Still, despite everything - maybe even ourselves - we grew closer and as we did so, I noticed strange things happening. Sometimes I would be able to feel what Adrian felt or even answer a thought of his out loud without even realizing that I'd known what he was thinking about in the first place. It happened with him as well and he explained that it was our bond. The tattoos on our wrists glittered bright in the sun, reminders of who we were to each other, reminding me who I was now. One of the forest.

It was on one these bright days, days - maybe weeks - later that as we moved through the woods, I realized just how quiet the forest was. It was a rare moment that our swords weren't out and even a rarer moment that we weren't talking, just taking our time through the still woods. Over the days or weeks - time seemed to blur here even when Adrian and I were speaking to each other - we'd seen mountain ranges and frozen ponds and frosted meadows. We'd also come across creatures of the wood who nodded to us as we passed. Sometimes we came across villages, but we did not stop long, only to have some real food and stock up on things we were running low of. I'd balked the first time I'd seen some of the oddities offered in the tiny item shops in these places, and Adrian had needed to pull me out of the tents like I was a child in a candy store. Adrian made mention of two cities in the forest he'd glimpsed, but none were on our path.

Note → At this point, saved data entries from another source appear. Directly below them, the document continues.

(** The triples [find_duplicates] returns, read off the similarity table:
    row [r], a neighbour position after the first, the index [j] and the
    similarity [s] found there, with [s >= threshold] and [r < j]. *)
Lemma elem_of_find_duplicates w threshold neighbors duplicates w' t :
  find_duplicates env threshold neighbors w = Ok duplicates w' ->
  (t ∈ duplicates <->
   exists table indices r p sim_row index_row s j,
     similarities env neighbors w = inr (table, indices) /\
     table !! r = Some sim_row /\ indices !! r = Some index_row /\
     sim_row !! S p = Some s /\ index_row !! S p = Some j /\
     t = (Z.of_nat r, j, s) /\
     f_ge s threshold = true /\ (Z.of_nat r < j)%Z).
Proof.
  rewrite find_duplicates_run.
  destruct (similarities env neighbors w) as [e|[table indices]]; [done|].
  simpl. intros [= <- _]. rewrite elem_of_scan_rows. split.
  - intros (r & p & sim_row & index_row & s & j & Hr & Hr' & Hs & Hj & Ht & Hge & Hlt).
    exists table, indices, r, p, sim_row, index_row, s, j. done.
  - intros (table' & indices' & r & p & sim_row & index_row & s & j
            & [= <- <-] & Hr & Hr' & Hs & Hj & Ht & Hge & Hlt).
    exists r, p, sim_row, index_row, s, j. done.
Qed.




End Duplicates.

(** ** The removal primitive on the empty set and out of bounds (C4, C5) *)

Section RemovalEdges.
Context {F T L : Type} `{Scalar F}.
Implicit Types w : world F T L.

(** C4. [_remove_indices] applied to the empty index set leaves matrix,
    timestamps, labels, N and D unchanged, but it returns [None] (the bare
    [return] of line 115), whereas [basic_stats] returns the dictionary of
    the current statistics, as [_remove_indices] does on its other path
    (line 127). *)
Theorem remove_indices_empty_returns_none w :
  same_data w (final (_remove_indices [] w)) /\
  result (_remove_indices [] w) = inr None /\
  result (basic_stats w) = inr (stats_of (matrix w)) /\
  result (_remove_indices [] w) <> inr (Some (stats_of (matrix w))).
Proof.
  rewrite remove_indices_nil, basic_stats_run. simpl. split_and!; done.
Qed.


End RemovalEdges.
End KeepsBatch.

Lemma always_true_ret : always_true (mret true).
Proof. intros s. reflexivity. Qed.

Lemma always_true_bind {A} (m : M A) (f : A -> M bool) :
  (forall a, always_true (f a)) -> always_true (m ≫= f).
Proof.
  intros Hf s. unfold mbind, M_bind, bind.
  destruct (m s) as [a s'|e s'|s']; [apply Hf | exact I | exact I].
Qed.

Lemma draw_always_true define stage ignoreCache :
  always_true (draw define stage ignoreCache).
Proof.
  unfold draw.
  repeat lazymatch goal with
         | |- always_true (mbind _ _) => apply always_true_bind; intros ?
         | |- always_true (let _ := _ in _) => cbv zeta
         end.
  apply always_true_ret.
Qed.

(** X15: a draw keeps the batch within its capacity.  On a stage whose
    capacity [_maxBatchVertexCount] holds at least one quad, and whose
    quads and draw calls so far were within it, [draw] comes to an end: it
    returns [true] or throws.  Either way every quad it wrote starts at a
    vertex cursor that is not negative and leaves room for its six vertices
    below the capacity, no call of [gl.drawArrays] draws more vertices than
    the capacity, and the cursor it leaves is within the capacity.  The
    caches that [BitmapCache.define] draws are assumed to do the same. *)
Theorem draw_within_capacity (define : DisplayObject -> M (tri source))
  (stage : DisplayObject) (ignoreCache : bool) (s : StageGL) :
  JS.le (JS.ofZ INDICES_PER_CARD) (_maxBatchVertexCount s) = true ->
  0 <= _batchTextureCount s ->
  Forall (event_fits (_maxBatchVertexCount s)) (trace s) ->
  (forall d, keeps (_maxBatchVertexCount s) 0 (define d)) ->
  exists s',
    (draw define stage ignoreCache s = Ret true s' \/
     exists e, draw define stage ignoreCache s = Throw e s') /\
    _maxBatchVertexCount s' = _maxBatchVertexCount s /\
    0 <= _batchVertexCount s' /\
    JS.le (JS.ofZ (_batchVertexCount s')) (_maxBatchVertexCount s) = true /\
    Forall (event_fits (_maxBatchVertexCount s)) (trace s').
Proof.
  intros Hcap Htex Htr Hdefine.
  pose proof (lands_draw _ Hcap define Hdefine stage ignoreCache s
                eq_refl Htex Htr) as L.
  pose proof (draw_always_true define stage ignoreCache s) as T.
  destruct (draw define stage ignoreCache s) as [b s'|e s'|s'];
    [|exists s'|destruct L].
  - subst b. exists s'. destruct L as (H1 & H2 & H3 & H4 & H5).
    rewrite Z.add_0_r in H4. auto 10.
  - destruct L as (H1 & H2 & H3 & H4 & H5).
    rewrite Z.add_0_r in H4. eauto 10.
Qed.

Lemma draw_within_capacity_two_bitmaps :
  exists s',
    (draw nodefine (container [bitmap 0%nat None; bitmap 2%nat None]) false
       (withPictures (exampleStage (Some false))) = Ret true s' \/
     exists e,
       draw nodefine (container [bitmap 0%nat None; bitmap 2%nat None]) false
         (withPictures (exampleStage (Some false))) = Throw e s') /\
    _maxBatchVertexCount s' =
      _maxBatchVertexCount (withPictures (exampleStage (Some false))) /\
    0 <= _batchVertexCount s' /\
    JS.le (JS.ofZ (_batchVertexCount s'))
      (_maxBatchVertexCount (withPictures (exampleStage (Some false)))) = true /\
    Forall (event_fits
              (_maxBatchVertexCount (withPictures (exampleStage (Some false)))))
      (trace s').
Proof.
  apply (draw_within_capacity nodefine
           (container [bitmap 0%nat None; bitmap 2%nat None]) false
           (withPictures (exampleStage (Some false)))).
  - vm_compute; reflexivity.
  - vm_compute; intros [=].
  - apply List.Forall_nil.
  - intros d s H. exact H.
Defined.



(** * What a draw leaves alone *)

Section Preserves.

Variable P : StageGL -> Prop.

Lemma preserves_ret {A} (a : A) : preserves P (mret a).
Proof. intros s H. exact H. Qed.

Lemma preserves_throw {A} (e : string) : preserves P (@throw A e).
Proof. intros s H. exact H. Qed.

Lemma preserves_bind {A B} (m : M A) (f : A -> M B) :
  preserves P m -> (forall a, preserves P (f a)) -> preserves P (m ≫= f).
Proof.
  intros Hm Hf s H. specialize (Hm s H). unfold mbind, M_bind, bind.
  destruct (m s) as [a s'|e s'|s']; [|exact Hm|exact I].
  apply (Hf a s' Hm).
Qed.

(** The state that is read has the property. *)
Lemma preserves_get {B} (f : StageGL -> M B) :
  (forall s0, P s0 -> preserves P (f s0)) -> preserves P (get ≫= f).
Proof. intros Hf s H. apply (Hf s H s H). Qed.

Lemma preserves_modify (f : StageGL -> StageGL) :
  (forall s, P s -> P (f s)) -> preserves P (modify f).
Proof. intros Hf s H. apply (Hf s H). Qed.

Lemma preserves_when (b : bool) (m : M unit) :
  preserves P m -> preserves P (when b m).
Proof. intros Hm. destruct b; [exact Hm | apply preserves_ret]. Qed.
(** ** Task preparation *)

Lemma exact_pow_round_pos J n k :
  1 <= J -> exact_pow_round J n = Ok k -> 1 <= k.
Proof.
  intros HJ. unfold exact_pow_round.
  assert ((J <? 0) = false) as -> by (apply Z.ltb_ge; lia).
  intros [= <-].
  replace J with (Z.succ (J - 1)) at 2 by lia.
  rewrite seqZ_cons by lia. rewrite filter_cons_True; [simpl; lia|].
  assert (0 < 2 ^ Z.of_nat n) by (apply Z.pow_pos_nonneg; lia).
  replace (2 * 1 - 1) with 1 by lia. rewrite Z.pow_1_l by lia. nia.
Qed.

Lemma product_not_nil {A} (ls : list (list A)) :
  Forall (fun l => l <> []) ls -> product ls <> [].
Proof.
  induction 1 as [|l ls Hl _ IH]; simpl; [done|].
  destruct l as [|x l]; [done|]. simpl.
  destruct (product ls); [done|]. done.
Qed.

Lemma range_elems_not_nil stop step :
  (0 < step /\ 0 < stop) \/ (step < 0 /\ stop < 0) -> range_elems stop step <> [].
Proof.
  intros Hsign. unfold range_elems, range_len.
  assert (Hlen : exists m, Z.to_nat
            (if 0 <? step then if 0 <? stop then (stop - 1) / step + 1 else 0
             else if stop <? 0 then (- stop - 1) / - step + 1 else 0) = S m);
    [|destruct Hlen as [m ->]; done].
  destruct Hsign as [[Hs Hd]|[Hs Hd]].
  - assert ((0 <? step) = true) as -> by (by apply Z.ltb_lt).
    assert ((0 <? stop) = true) as -> by (by apply Z.ltb_lt).
    assert (0 <= (stop - 1) / step) by (apply Z.div_pos; lia).
    exists (Z.to_nat ((stop - 1) / step)). lia.
  - assert ((0 <? step) = false) as -> by (apply Z.ltb_ge; lia).
    assert ((stop <? 0) = true) as -> by (by apply Z.ltb_lt).
    assert (0 <= (- stop - 1) / - step) by (apply Z.div_pos; lia).
    exists (Z.to_nat ((- stop - 1) / - step)). lia.
Qed.

(** With at least one block per axis the partitioner, when it
    returns, returns at least one region. *)
Lemma getRoiList_not_nil pow_round taggedShape numJobs rois :
  (forall n k, pow_round numJobs n = Ok k -> 1 <= k) ->
  _getRoiList pow_round taggedShape numJobs = Ok rois ->
  rois <> [].
Proof.
  intros Hpow H. unfold _getRoiList in H.
  destruct (numJobsPerSpaceDim _ _ _) as [k|] eqn:Hk; [simpl in H|done].
  assert (1 <= k).
  { unfold numJobsPerSpaceDim in Hk. destruct (length _); [done|]. eauto. }
  rewrite roiShape_Ok in H by lia. simpl in H.
  assert (Hnz : Forall2 (fun _ s => s <> 0) (shape_of taggedShape)
                        (map (block_of taggedShape k) taggedShape)).
  { unfold roi_grid in H. destruct (mapR _ _) as [ranges|] eqn:Hr; [|done].
    eapply ranges_Ok_inv; [|done]. unfold shape_of. by rewrite !length_fmap. }
  rewrite roi_grid_Ok in H by done. injection H as <-.
  intros Hnil. apply fmap_nil_inv in Hnil. revert Hnil. apply product_not_nil.
  unfold shape_of in *. rewrite zip_with_fmap_l, zip_with_fmap_r, zip_with_diag.
  apply Forall2_fmap in Hnz. rewrite Forall_fmap.
  apply Forall_forall. intros kd Hkd.
  assert (Hs : block_of taggedShape k kd <> 0).
  { apply Forall2_same_length_lookup in Hnz as [_ Hnz].
    apply list_elem_of_lookup in Hkd as [i Hi]. by eapply Hnz. }
  simpl. apply range_elems_not_nil.
  unfold block_of in *. destruct (bool_decide _); [|lia].
  destruct (Z.lt_trichotomy kd.2 0) as [Hneg|[Hz|Hpos]].
  - right. split; [|done]. apply Z.div_lt_upper_bound; lia.
  - rewrite Hz in Hs. by rewrite Z.div_0_l in Hs by lia.
  - left. split; [|done]. assert (0 <= kd.2 / k) by (apply Z.div_pos; lia). lia.
Qed.

Section Preparation.

Context (ext : externals) (inputs : cluster_inputs) (env : environment).

Lemma prepare_task_without_args taskInfos roiIndex r w :
  py_find (CommandFormat inputs) "{args}" = -1 ->
  prepare_task ext inputs taskInfos roiIndex r w = (Raise AssertionError, w).
Proof. intros H. unfold prepare_task. by rewrite H. Qed.

Lemma prepareTaskInfos_without_args w :
  py_find (CommandFormat inputs) "{args}" = -1 ->
  _prepareTaskInfos ext inputs w =
  match _getRoiList (ext_pow_round ext) (meta_shape (Input_meta inputs))
                    (NumJobs inputs) with
  | Raise e => (Raise e, w)
  | Ok [] => (Ok ∅, w)
  | Ok (_ :: _) => (Raise AssertionError, w)
  end.
Proof.
  intros H. unfold _prepareTaskInfos, mbind, M_bind, lift.
  destruct (_getRoiList _ _ _) as [[|r rois]|e]; [done| |done].
  simpl. unfold mbind, M_bind. by rewrite prepare_task_without_args.
Qed.

End Preparation.

(** C3, as the code has it: a command template without ["{args}"] is
    rejected in [_prepareTaskInfos] for every job count of at least 1
    (the rounded root of such a count being at least 1): [execute]
    raises, and the world it leaves is the one it found - no command
    was handed to [subprocess.call] and no file was removed.  The
    assert sits in the loop over the regions, so the job count
    matters. *)
Theorem execute_rejects_template_without_args ext inputs env fuel w :
  py_find (CommandFormat inputs) "{args}" = -1 ->
  1 <= NumJobs inputs ->
  (forall J n k, 1 <= J -> ext_pow_round ext J n = Ok k -> 1 <= k) ->
  exists e, execute ext inputs env fuel w = Some (Raise e, w).
Proof.
  intros Hfmt HJ Hpow. unfold execute.
  rewrite prepareTaskInfos_without_args by done.
  destruct (_getRoiList _ _ _) as [[|r rois]|e] eqn:Hrois; [|by eexists..].
  exfalso. eapply getRoiList_not_nil; [|exact Hrois|done].
  intros n k. by apply Hpow.
Qed.

Lemma execute_rejects_template_without_args_witness :
  exists e,
    execute sample_ext (sample_inputs "qsub -N {task_name} run" 2 600) idle_env 5
            {| files := {[ "/scratch/TASK_0 status ((0, 0), (2, 2)).txt" := TextFile "Yay!" ]};
               spawned := [] |}
    = Some (Raise e,
            {| files := {[ "/scratch/TASK_0 status ((0, 0), (2, 2)).txt" := TextFile "Yay!" ]};
               spawned := [] |}).
Proof.
  apply (execute_rejects_template_without_args sample_ext
           (sample_inputs "qsub -N {task_name} run" 2 600)).
  - vm_compute. reflexivity.
  - simpl. lia.
  - intros J n k. apply exact_pow_round_pos.
Defined.

(** C3 as stated fails: with a job count of -1 the partitioner returns
    no region, the assert in the loop over the regions is never
    reached, and [execute] returns [True] for a template without
    ["{args}"]. *)
Lemma template_without_args_counterexample :
  py_find (CommandFormat (sample_inputs "run" (-1) 600)) "{args}" = -1
  /\ _getRoiList exact_pow_round (meta_shape sample_meta) (-1) = Ok []
  /\ execute sample_ext (sample_inputs "run" (-1) 600) idle_env 5 empty_world
     = Some (Ok true, empty_world).
Proof. repeat split; vm_compute; reflexivity. Qed.

(** ** Copying finished results *)

Section Copy.

Context (ext : externals) (inputs : cluster_inputs).

Lemma check_result_node_result f f' r :
  f !! "node_result" = f' !! "node_result" ->
  check_result inputs f r = check_result inputs f' r.
Proof. intros H. unfold check_result. by rewrite H. Qed.

Lemma dest_step_refl fs : dest_step inputs fs fs.
Proof. by left. Qed.

Lemma dest_step_trans fs1 fs2 fs3 :
  dest_step inputs fs1 fs2 -> dest_step inputs fs2 fs3 -> dest_step inputs fs1 fs3.
Proof.
  intros [->|(h2 & -> & H2)] [->|(h3 & -> & H3)];
    [by left|right; eauto|right; eauto|].
  right. exists h3. rewrite insert_insert_eq. split; [done|].
  rewrite lookup_insert_eq in H3.
  destruct (fs1 !! OutputFilePath inputs) as [[]|]; try done; congruence.
Qed.
(** * Library management system: a shallow embedding of [project.py]

    The development follows the layout of the Python module: helper
    functions ([generate_id], [search_items]), the [Book] and [Borrower]
    classes, and the [Library] registry with its [checkout_book] and
    [return_book] transitions.

    Modelling conventions.
    - A Python [str] is a [string]; its characters are read as code points
      below 256.
    - A Python [dict] is an association list in insertion order.  Lookup and
      assignment act on the first entry of a key, so on a list without
      repeated keys (every real [dict]) they are the Python operations.
    - A call either returns a value or raises: [outcome].
    - Objects are stored by value.  [Library.load], [add_book] and
      [add_borrower] build a fresh object per key, so no two keys of a
      registry share an object, and writing the mutated object back under its
      key is the effect of the in-place mutation.
    - [Library.save] rewrites two files; the file system is a component of
      the state and a write is taken to succeed: the data directory exists
      and can be written.  A call that raises out of [save], after it has
      changed the registry, is outside the model. *)

From Stdlib Require Import List String Ascii ZArith Lia Bool Permutation.
From Stdlib Require Import DecimalString DecimalN DecimalPos.
Import ListNotations.

#[local] Open Scope string_scope.
#[local] Open Scope list_scope.

(* ================================================================= *)
(** ** Python primitives *)

Inductive exn : Type :=
| KeyError
| ValueError
| IndexError
| TypeError.

Inductive outcome (A : Type) : Type :=
| Returned (a : A)
| Raised (e : exn).

Arguments Returned {A} a.
Arguments Raised {A} e.

(** [x in l] and [l.remove(x)] on a list of strings.  [remove] deletes the
    first occurrence only; Python raises when there is none, and both callers
    test membership first, so the model leaves such a list as it is. *)

Fixpoint list_contains (x : string) (l : list string) : bool :=
  match l with
  | [] => false
  | y :: l' => if String.eqb y x then true else list_contains x l'
  end.

Fixpoint list_remove (x : string) (l : list string) : list string :=
  match l with
  | [] => []
  | y :: l' => if String.eqb y x then l' else y :: list_remove x l'
  end.

Section Dict.
Context {V : Type}.

Definition dict : Type := list (string * V).

(** [d.get(k)] *)
Fixpoint dict_get (k : string) (d : dict) : option V :=
  match d with
  | [] => None
  | (k', v) :: d' => if String.eqb k' k then Some v else dict_get k d'
  end.

(** [k in d] *)
Definition dict_mem (k : string) (d : dict) : bool :=
  match dict_get k d with
  | Some _ => true
  | None => false
  end.

(** [d[k]] *)
Definition dict_getitem (k : string) (d : dict) : outcome V :=
  match dict_get k d with
  | Some v => Returned v
  | None => Raised KeyError
  end.

(** [d[k] = v]: an existing key keeps its position, a new one goes last. *)
Fixpoint dict_set (k : string) (v : V) (d : dict) : dict :=
  match d with
  | [] => [(k, v)]
  | (k', v') :: d' =>
      if String.eqb k' k then (k, v) :: d' else (k', v') :: dict_set k v d'
  end.

Definition dict_keys (d : dict) : list string := map fst d.
Definition dict_values (d : dict) : list V := map snd d.
End Dict.

Arguments dict V : clear implicits.

(** [{k: f(v) for k, v in d.items()}] *)
Definition dict_comprehension {V W : Type} (f : V -> W) (d : dict V) : dict W :=
  fold_left (fun acc kv => dict_set (fst kv) (f (snd kv)) acc) d [].

(** The values a record of the JSON documents and a search criterion can
    hold.  Floats and nested dictionaries do not occur in the records of this
    program and are left out. *)
#[warnings="-register-all"]
Inductive value : Type :=
| VNone
| VBool (b : bool)
| VInt (n : Z)
| VStr (s : string)
| VList (l : list value).

(** Sequencing of calls that may raise. *)
Definition bind {A B : Type} (c : outcome A) (k : A -> outcome B) : outcome B :=
  match c with
  | Returned a => k a
  | Raised e => Raised e
  end.

Notation "x <- c ;; k" := (bind c (fun x => k))
  (at level 61, c at next level, right associativity).

(** [a == b].  [bool] is a subclass of [int] ([True == 1]); values of
    unrelated types are unequal; lists compare element by element. *)
Fixpoint py_eq (a b : value) : bool :=
  match a, b with
  | VNone, VNone => true
  | VBool x, VBool y => Bool.eqb x y
  | VBool x, VInt n => Z.eqb (Z.b2z x) n
  | VInt n, VBool x => Z.eqb n (Z.b2z x)
  | VInt m, VInt n => Z.eqb m n
  | VStr s, VStr t => String.eqb s t
  | VList l, VList l' =>
      (fix go (l l' : list value) : bool :=
         match l, l' with
         | [], [] => true
         | x :: xs, y :: ys => py_eq x y && go xs ys
         | _, _ => false
         end) l l'
  | _, _ => false
  end.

Today, however, we were all alone in the woods. There weren't even any animals here, from the mortal world or of the forest. Adrian and I looked at each other, understanding without words the charges of fear that coursed through our veins. The sun was slipping behind the trees, making the trees gold golden. The sky was blooming pinks and purples and twilight, like dust, would soon descend. Still, we had time before nightfall and before we needed to find a vacant tree, lest we freeze to death. Why did I feel so anxious all of a sudden?

It was then that Adrian stopped. "Aurora, I don't like how the air feels."

For a moment I was baffled by his words, until I realized that I could feel it as well. There was something rotten in the air, just far enough away so that one couldn't tell just where it was coming from. The space around me seemed to close in on my skin, as if I'd entered a humid room. My breathing became labored, and as I looked at Adrian, I saw that he, too, was gasping for breath. "What is it?" I asked, looking around me, my hands instantly going to my bow.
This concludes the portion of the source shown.